(** * Stripes bigram job (stripes-bigram.py): a shallow embedding

    The MapReduce job [MRStripes] has one mapper and two reducers.  Each of
    them is a Python generator; here a generator is the list of the pairs it
    yields, inside an error monad that records the exception that would
    escape from the generator body.

    - Python [dict] (and [Counter]) values are association lists in insertion
      order with unique keys: assigning to a present key keeps its position,
      assigning to a new key appends it.
    - Python [int] is [Z]; Python [float] is a type [F] behind the interface
      [PyFloat], with two instances: exact rationals (used for reasoning) and
      IEEE binary64 primitive floats (used to evaluate concrete runs).
    - Text is ASCII: a [str] is a [string] of 8-bit characters. *)

From Stdlib Require Import List Bool Arith ZArith QArith Qabs Lia.
From Stdlib Require Import Ascii String Permutation Sorted.
From Stdlib Require Import Floats Uint63.
Import ListNotations.

Close Scope Q_scope.
Open Scope nat_scope.

(** ** Exceptions and generators *)

Inductive exn : Set :=
| IndexError
| ZeroDivisionError
| UnboundLocalError.

Inductive outcome (A : Type) : Type :=
| Ok (a : A)
| Raise (e : exn).

Arguments Ok {A} a.
Arguments Raise {A} e.

Definition bind {A B : Type} (r : outcome A) (k : A -> outcome B) : outcome B :=
  match r with
  | Ok a => k a
  | Raise e => Raise e
  end.

Notation "x <- r ;; k" := (bind r (fun x => k))
  (at level 61, r at next level, right associativity).

Fixpoint mapM {A B : Type} (f : A -> outcome B) (l : list A) : outcome (list B) :=
  match l with
  | [] => Ok []
  | a :: l' => b <- f a ;; bs <- mapM f l' ;; Ok (b :: bs)
  end.

(** ** Dictionaries *)

Definition dict (V : Type) : Type := list (string * V).

Fixpoint dict_get {V : Type} (k : string) (d : dict V) : option V :=
  match d with
  | [] => None
  | (k', v) :: d' => if String.eqb k' k then Some v else dict_get k d'
  end.

(** [k in d] *)
Definition dict_mem {V : Type} (k : string) (d : dict V) : bool :=
  match dict_get k d with
  | Some _ => true
  | None => false
  end.

(** [d[k] = v] *)
Fixpoint dict_set {V : Type} (k : string) (v : V) (d : dict V) : dict V :=
  match d with
  | [] => [(k, v)]
  | (k', v') :: d' =>
      if String.eqb k' k then (k, v) :: d' else (k', v') :: dict_set k v d'
  end.

(** [del c[k]] on a [Counter], which does not raise when [k] is missing *)
Definition dict_del {V : Type} (k : string) (d : dict V) : dict V :=
  filter (fun kv => negb (String.eqb (fst kv) k)) d.

(** [c[k]] on a [Counter]: a missing key reads as 0 *)
Definition counter_get (k : string) (c : dict Z) : Z :=
  match dict_get k c with
  | Some v => v
  | None => 0%Z
  end.

Definition keys {V : Type} (d : dict V) : list string := map fst d.

Definition sum_values (d : dict Z) : Z :=
  fold_right (fun kv acc => (snd kv + acc)%Z) 0%Z d.

(** ** Module constants *)

Definition TARGET_WORD : string := "me".
Definition DUMCHAR : string := "*".

(** ** Text helpers used by the mapper *)

Definition double_quote : ascii := ascii_of_nat 34.

(** [string.punctuation] *)
Definition punctuation : list ascii :=
  list_ascii_of_string
    ("!" ++ String double_quote "#$%&'()*+,-./:;<=>?@[\]^_`{|}~")%string.

Definition ascii_in (c : ascii) (l : list ascii) : bool :=
  existsb (Ascii.eqb c) l.

(** [s.translate(translator)] with [translator = str.maketrans('', '', string.punctuation)] *)
Definition translate (s : list ascii) : list ascii :=
  filter (fun c => negb (ascii_in c punctuation)) s.

(** Whitespace of [str.strip()] and [str.split()] in the ASCII range:
    TAB, LF, VT, FF, CR, FS, GS, RS, US and space. *)
Definition is_space (c : ascii) : bool :=
  let n := nat_of_ascii c in
  ((9 <=? n) && (n <=? 13)) || ((28 <=? n) && (n <=? 32)).

Fixpoint lstrip (s : list ascii) : list ascii :=
  match s with
  | [] => []
  | c :: s' => if is_space c then lstrip s' else s
  end.

Definition strip (s : list ascii) : list ascii :=
  rev (lstrip (rev (lstrip s))).

Definition lower_char (c : ascii) : ascii :=
  let n := nat_of_ascii c in
  if (65 <=? n) && (n <=? 90) then ascii_of_nat (n + 32) else c.

Definition lower (s : list ascii) : list ascii := map lower_char s.

(** [s.split()]: maximal runs of non-whitespace characters; [cur] is the
    run being read, reversed. *)
Fixpoint split_ws (cur : list ascii) (s : list ascii) : list (list ascii) :=
  match s with
  | [] => match cur with [] => [] | _ => [rev cur] end
  | c :: s' =>
      if is_space c
      then match cur with
           | [] => split_ws [] s'
           | _ => rev cur :: split_ws [] s'
           end
      else split_ws (c :: cur) s'
  end.

Definition split (s : list ascii) : list (list ascii) := split_ws [] s.

(** [s.split(",", 1)]: cut at the first comma, if there is one *)
Fixpoint split_comma_1 (s : list ascii) : list (list ascii) :=
  match s with
  | [] => [[]]
  | c :: s' =>
      if Ascii.eqb c ","
      then [[]; s']
      else match split_comma_1 s' with
           | head :: tail => (c :: head) :: tail
           | [] => [[c]]
           end
  end.

(** [l[i]] on a list *)
Definition getitem {A : Type} (l : list A) (i : nat) : outcome A :=
  match nth_error l i with
  | Some a => Ok a
  | None => Raise IndexError
  end.

(** ** The mapper *)

(** Lines 66-68: the token sequence of a record. *)
Definition tokenize (line : string) : outcome (list string) :=
  let sublines := split_comma_1 (list_ascii_of_string line) in
  field <- getitem sublines 1 ;;
  let jokeline := translate field in
  Ok (map string_of_list_ascii (split (lower (strip jokeline)))).

(** [line[i]] for an index that the enclosing [range] keeps in bounds *)
Definition at_index (line : list string) (i : nat) : string :=
  nth i line EmptyString.

(** Lines 80-83: count one more occurrence of [key] in the stripe. *)
Definition increment (key : string) (t_stripes : dict Z) : dict Z :=
  match dict_get key t_stripes with
  | Some v => dict_set key (v + 1)%Z t_stripes
  | None => dict_set key 1%Z t_stripes
  end.

(** Lines 79-83: one iteration of the inner loop. *)
Definition mapper_neighbour (line : list string) (word : nat)
    (t_stripes : dict Z) (neighbour : nat) : dict Z :=
  if String.eqb (at_index line (neighbour - 1)) (at_index line word)
  then increment (at_index line neighbour) t_stripes
  else t_stripes.

(** Lines 75-87: one iteration of the outer loop; the state is the
    [processed] dictionary and the pairs yielded so far. *)
Definition mapper_word (line : list string)
    (st : dict Z * list (string * dict Z)) (word : nat)
    : dict Z * list (string * dict Z) :=
  let (processed, yielded) := st in
  if negb (dict_mem (at_index line word) processed)
  then
    let processed := dict_set (at_index line word) 1%Z processed in
    let t_stripes :=
      fold_left (mapper_neighbour line word)
        (seq (word + 1) (List.length line - (word + 1)))
        [(DUMCHAR, 1%Z)] in
    (processed, yielded ++ [(at_index line word, t_stripes)])
  else
    (processed, yielded ++ [(at_index line word, [(DUMCHAR, 1%Z)])]).

(** Lines 70-89: the stripes of a token sequence. *)
Definition mapper_tokens (line : list string) : list (string * dict Z) :=
  snd (fold_left (mapper_word line) (seq 0 (List.length line)) ([], [])).

Definition mapper (line : string) : outcome (list (string * dict Z)) :=
  tokens <- tokenize line ;;
  Ok (mapper_tokens tokens).

(** ** Python floats

    The two reducers need [int / int] (true division, the divisor already
    checked to be non-zero) and [<] on floats, which [sorted] uses. *)

Class PyFloat (F : Type) : Type := {
  true_div : Z -> Z -> F;
  float_lt : F -> F -> bool
}.

(** Exact quotients, kept in lowest terms so that equal values are equal terms. *)
#[export] Instance exact_float : PyFloat Q := {|
  true_div a b := Qred (inject_Z a / inject_Z b);
  float_lt x y := negb (Qle_bool y x)
|}.

Definition float_of_int (z : Z) : float :=
  match z with
  | Z0 => PrimFloat.zero
  | Zpos _ => PrimFloat.of_uint63 (Uint63.of_Z z)
  | Zneg p => PrimFloat.opp (PrimFloat.of_uint63 (Uint63.of_Z (Zpos p)))
  end.

(** IEEE binary64, as CPython has it; [int / int] agrees with the division of
    the converted operands while both are below 2^53 in absolute value. *)
#[export] Instance binary64_float : PyFloat float := {|
  true_div a b := PrimFloat.div (float_of_int a) (float_of_int b);
  float_lt := PrimFloat.ltb
|}.

(** ** The reducer *)

(** Line 108: [result[key] += value] on a [Counter]. *)
Definition reducer_add (result : dict Z) (item : string * Z) : dict Z :=
  let (key, value) := item in
  dict_set key (counter_get key result + value)%Z result.

(** Lines 107-110: the body of the loop over [strips]; the state is [result]
    and [total_w], which is unbound before the first iteration. *)
Definition reducer_strip (st : dict Z * option Z) (strip : dict Z)
    : dict Z * option Z :=
  let result := fold_left reducer_add strip (fst st) in
  (result, Some (counter_get DUMCHAR result)).

(** Lines 104-110. *)
Definition reducer_merge (strips : list (dict Z)) : dict Z * option Z :=
  fold_left reducer_strip strips ([], None).

Definition merged_counts (strips : list (dict Z)) : dict Z :=
  fst (reducer_merge strips).

Section Reducers.
Context {F : Type} `{PyFloat F}.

━━━━

Wherever the string "Require" is found in the entries, copy the line it sits in.

### RESPONSE TO THE EXERCISE
From Stdlib Require Import List Bool Arith ZArith QArith Qabs Lia.
From Stdlib Require Import Ascii String Permutation Sorted.
From Stdlib Require Import Floats Uint63.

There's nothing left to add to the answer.